** Opening Extracted entries block **
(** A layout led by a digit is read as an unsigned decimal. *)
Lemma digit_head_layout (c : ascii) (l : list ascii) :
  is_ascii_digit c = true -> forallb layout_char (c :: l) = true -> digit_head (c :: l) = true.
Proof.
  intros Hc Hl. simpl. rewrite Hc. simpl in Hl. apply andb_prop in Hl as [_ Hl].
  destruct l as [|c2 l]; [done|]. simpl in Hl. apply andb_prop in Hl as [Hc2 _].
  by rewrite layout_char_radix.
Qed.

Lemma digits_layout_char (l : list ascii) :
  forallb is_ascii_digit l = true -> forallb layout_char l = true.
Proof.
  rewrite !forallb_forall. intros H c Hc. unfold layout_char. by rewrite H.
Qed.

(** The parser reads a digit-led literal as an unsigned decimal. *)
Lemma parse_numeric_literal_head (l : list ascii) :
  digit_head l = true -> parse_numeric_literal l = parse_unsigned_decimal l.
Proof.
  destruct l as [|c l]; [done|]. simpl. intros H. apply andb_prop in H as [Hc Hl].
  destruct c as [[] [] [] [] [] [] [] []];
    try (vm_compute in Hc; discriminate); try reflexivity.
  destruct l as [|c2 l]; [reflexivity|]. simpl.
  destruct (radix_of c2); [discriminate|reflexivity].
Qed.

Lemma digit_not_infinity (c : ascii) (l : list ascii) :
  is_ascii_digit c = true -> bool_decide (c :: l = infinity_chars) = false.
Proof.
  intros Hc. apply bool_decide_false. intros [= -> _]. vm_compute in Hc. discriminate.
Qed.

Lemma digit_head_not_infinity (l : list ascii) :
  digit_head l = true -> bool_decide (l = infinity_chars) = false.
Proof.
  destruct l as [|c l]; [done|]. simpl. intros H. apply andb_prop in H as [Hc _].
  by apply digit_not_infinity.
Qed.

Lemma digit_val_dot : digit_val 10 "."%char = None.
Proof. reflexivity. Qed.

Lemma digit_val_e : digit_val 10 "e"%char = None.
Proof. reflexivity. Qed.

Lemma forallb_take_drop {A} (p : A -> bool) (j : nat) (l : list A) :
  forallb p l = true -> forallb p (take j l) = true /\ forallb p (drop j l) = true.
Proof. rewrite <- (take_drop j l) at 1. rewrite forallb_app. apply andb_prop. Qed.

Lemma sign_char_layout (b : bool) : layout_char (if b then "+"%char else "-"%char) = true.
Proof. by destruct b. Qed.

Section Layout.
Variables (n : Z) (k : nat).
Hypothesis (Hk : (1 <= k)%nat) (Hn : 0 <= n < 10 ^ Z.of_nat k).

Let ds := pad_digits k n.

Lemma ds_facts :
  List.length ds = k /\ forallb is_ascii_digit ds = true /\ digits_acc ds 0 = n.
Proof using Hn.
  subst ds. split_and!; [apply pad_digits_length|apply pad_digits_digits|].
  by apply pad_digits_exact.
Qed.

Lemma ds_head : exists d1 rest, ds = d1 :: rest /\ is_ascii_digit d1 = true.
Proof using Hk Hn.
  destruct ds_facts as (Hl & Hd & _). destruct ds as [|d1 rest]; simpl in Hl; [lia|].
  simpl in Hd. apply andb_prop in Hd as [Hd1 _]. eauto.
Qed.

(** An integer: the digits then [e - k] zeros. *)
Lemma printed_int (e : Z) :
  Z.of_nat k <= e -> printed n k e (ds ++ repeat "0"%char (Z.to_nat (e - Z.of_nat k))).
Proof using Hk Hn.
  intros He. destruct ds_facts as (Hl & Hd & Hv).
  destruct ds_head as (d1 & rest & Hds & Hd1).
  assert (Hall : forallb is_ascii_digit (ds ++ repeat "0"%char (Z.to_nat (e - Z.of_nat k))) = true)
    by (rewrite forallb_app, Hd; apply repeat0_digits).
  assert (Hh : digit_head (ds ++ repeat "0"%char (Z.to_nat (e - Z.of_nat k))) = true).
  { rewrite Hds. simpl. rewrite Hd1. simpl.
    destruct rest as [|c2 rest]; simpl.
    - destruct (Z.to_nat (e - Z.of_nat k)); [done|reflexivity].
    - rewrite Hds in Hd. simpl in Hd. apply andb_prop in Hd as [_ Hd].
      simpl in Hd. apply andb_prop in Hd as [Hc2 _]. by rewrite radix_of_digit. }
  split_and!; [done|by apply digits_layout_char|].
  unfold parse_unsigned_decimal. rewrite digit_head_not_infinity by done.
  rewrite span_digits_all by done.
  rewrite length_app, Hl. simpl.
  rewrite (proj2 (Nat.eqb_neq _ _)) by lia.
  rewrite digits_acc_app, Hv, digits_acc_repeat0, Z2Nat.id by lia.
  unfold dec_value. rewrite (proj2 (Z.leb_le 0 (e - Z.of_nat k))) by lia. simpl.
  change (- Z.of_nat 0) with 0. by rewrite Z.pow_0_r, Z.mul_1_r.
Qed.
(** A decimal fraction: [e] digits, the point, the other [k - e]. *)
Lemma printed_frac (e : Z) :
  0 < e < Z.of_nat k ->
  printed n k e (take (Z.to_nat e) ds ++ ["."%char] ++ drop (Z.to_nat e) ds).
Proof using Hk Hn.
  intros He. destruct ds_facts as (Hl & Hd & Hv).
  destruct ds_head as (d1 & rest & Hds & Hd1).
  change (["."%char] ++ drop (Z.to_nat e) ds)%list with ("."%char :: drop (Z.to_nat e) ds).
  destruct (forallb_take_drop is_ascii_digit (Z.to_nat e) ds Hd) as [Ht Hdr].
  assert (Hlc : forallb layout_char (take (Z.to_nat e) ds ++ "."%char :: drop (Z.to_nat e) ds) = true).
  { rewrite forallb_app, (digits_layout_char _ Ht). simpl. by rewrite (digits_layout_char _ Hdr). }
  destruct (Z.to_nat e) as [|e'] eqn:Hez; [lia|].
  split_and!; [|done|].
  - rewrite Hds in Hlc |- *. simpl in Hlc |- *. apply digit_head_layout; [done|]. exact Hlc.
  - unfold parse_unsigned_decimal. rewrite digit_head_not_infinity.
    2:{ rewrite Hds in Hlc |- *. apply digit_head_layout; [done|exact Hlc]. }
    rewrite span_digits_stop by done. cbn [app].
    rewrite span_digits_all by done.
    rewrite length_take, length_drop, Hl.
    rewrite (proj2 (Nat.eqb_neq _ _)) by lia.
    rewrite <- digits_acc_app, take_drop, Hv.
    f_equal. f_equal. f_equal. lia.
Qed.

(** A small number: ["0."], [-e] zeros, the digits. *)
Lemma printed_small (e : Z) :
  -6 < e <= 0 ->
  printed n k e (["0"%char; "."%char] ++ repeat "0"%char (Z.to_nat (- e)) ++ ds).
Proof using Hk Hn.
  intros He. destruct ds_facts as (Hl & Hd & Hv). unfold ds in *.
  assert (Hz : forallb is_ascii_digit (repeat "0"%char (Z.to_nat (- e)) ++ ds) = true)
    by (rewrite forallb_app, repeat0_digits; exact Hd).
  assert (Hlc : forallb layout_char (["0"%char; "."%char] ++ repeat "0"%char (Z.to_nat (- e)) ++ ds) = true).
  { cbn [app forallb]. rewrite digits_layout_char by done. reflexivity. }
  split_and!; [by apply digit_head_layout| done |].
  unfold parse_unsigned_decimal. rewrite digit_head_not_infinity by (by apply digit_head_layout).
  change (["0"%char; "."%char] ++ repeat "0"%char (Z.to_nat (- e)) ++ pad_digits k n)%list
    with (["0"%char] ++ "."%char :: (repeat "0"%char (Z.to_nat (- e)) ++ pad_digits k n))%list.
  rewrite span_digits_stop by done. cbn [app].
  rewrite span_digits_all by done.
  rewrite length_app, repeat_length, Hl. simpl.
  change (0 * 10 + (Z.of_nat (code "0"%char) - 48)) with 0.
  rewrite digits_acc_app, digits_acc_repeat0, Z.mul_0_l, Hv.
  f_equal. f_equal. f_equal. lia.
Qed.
** Closing Extracted entries block **
** Opening Extracted entries block **
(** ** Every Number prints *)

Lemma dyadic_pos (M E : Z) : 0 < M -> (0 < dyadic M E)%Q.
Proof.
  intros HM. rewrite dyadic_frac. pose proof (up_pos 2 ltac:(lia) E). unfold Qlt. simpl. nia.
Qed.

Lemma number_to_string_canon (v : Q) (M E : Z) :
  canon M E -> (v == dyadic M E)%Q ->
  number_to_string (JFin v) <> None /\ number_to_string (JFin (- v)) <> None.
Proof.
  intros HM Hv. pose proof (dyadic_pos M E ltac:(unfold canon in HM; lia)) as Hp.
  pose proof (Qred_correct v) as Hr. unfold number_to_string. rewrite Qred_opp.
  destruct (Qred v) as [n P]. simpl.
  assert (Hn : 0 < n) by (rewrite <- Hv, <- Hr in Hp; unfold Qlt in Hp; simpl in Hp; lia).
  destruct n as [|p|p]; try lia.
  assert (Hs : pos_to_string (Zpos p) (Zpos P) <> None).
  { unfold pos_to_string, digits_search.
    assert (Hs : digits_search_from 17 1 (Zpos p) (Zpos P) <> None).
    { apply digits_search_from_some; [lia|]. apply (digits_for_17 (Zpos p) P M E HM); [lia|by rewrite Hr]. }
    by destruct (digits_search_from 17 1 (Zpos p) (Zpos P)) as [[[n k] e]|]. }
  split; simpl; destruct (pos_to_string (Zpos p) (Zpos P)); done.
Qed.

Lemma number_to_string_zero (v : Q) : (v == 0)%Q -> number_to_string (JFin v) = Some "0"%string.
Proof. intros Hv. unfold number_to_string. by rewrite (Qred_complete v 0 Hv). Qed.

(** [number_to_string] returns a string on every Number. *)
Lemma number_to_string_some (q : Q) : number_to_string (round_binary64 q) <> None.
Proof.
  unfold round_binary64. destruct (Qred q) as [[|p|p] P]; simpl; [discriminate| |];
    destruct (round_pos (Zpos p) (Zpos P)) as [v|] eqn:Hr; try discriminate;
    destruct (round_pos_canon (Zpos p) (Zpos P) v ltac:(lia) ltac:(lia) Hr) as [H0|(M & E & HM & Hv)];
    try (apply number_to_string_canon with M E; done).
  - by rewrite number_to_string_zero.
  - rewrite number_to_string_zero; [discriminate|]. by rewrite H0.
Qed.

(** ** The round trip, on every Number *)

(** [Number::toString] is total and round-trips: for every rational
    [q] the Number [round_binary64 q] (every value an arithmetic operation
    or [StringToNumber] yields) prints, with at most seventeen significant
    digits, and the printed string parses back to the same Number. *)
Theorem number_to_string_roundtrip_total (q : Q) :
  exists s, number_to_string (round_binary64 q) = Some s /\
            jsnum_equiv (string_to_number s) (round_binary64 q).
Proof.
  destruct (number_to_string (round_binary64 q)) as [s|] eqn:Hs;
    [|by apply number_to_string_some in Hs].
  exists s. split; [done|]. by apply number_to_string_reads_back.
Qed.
** Closing Extracted entries block **
Exercise directions.
Each line in the material with "Zpos" in it must be reported.

Task response.
  assert (Hs : pos_to_string (Zpos p) (Zpos P) <> None).
    assert (Hs : digits_search_from 17 1 (Zpos p) (Zpos P) <> None).
    { apply digits_search_from_some; [lia|]. apply (digits_for_17 (Zpos p) P M E HM); [lia|by rewrite Hr]. }
    by destruct (digits_search_from 17 1 (Zpos p) (Zpos P)) as [[[n k] e]|]. }
  split; simpl; destruct (pos_to_string (Zpos p) (Zpos P)); done.
    destruct (round_pos (Zpos p) (Zpos P)) as [v|] eqn:Hr; try discriminate;
    destruct (round_pos_canon (Zpos p) (Zpos P) v ltac:(lia) ltac:(lia) Hr) as [H0|(M & E & HM & Hv)];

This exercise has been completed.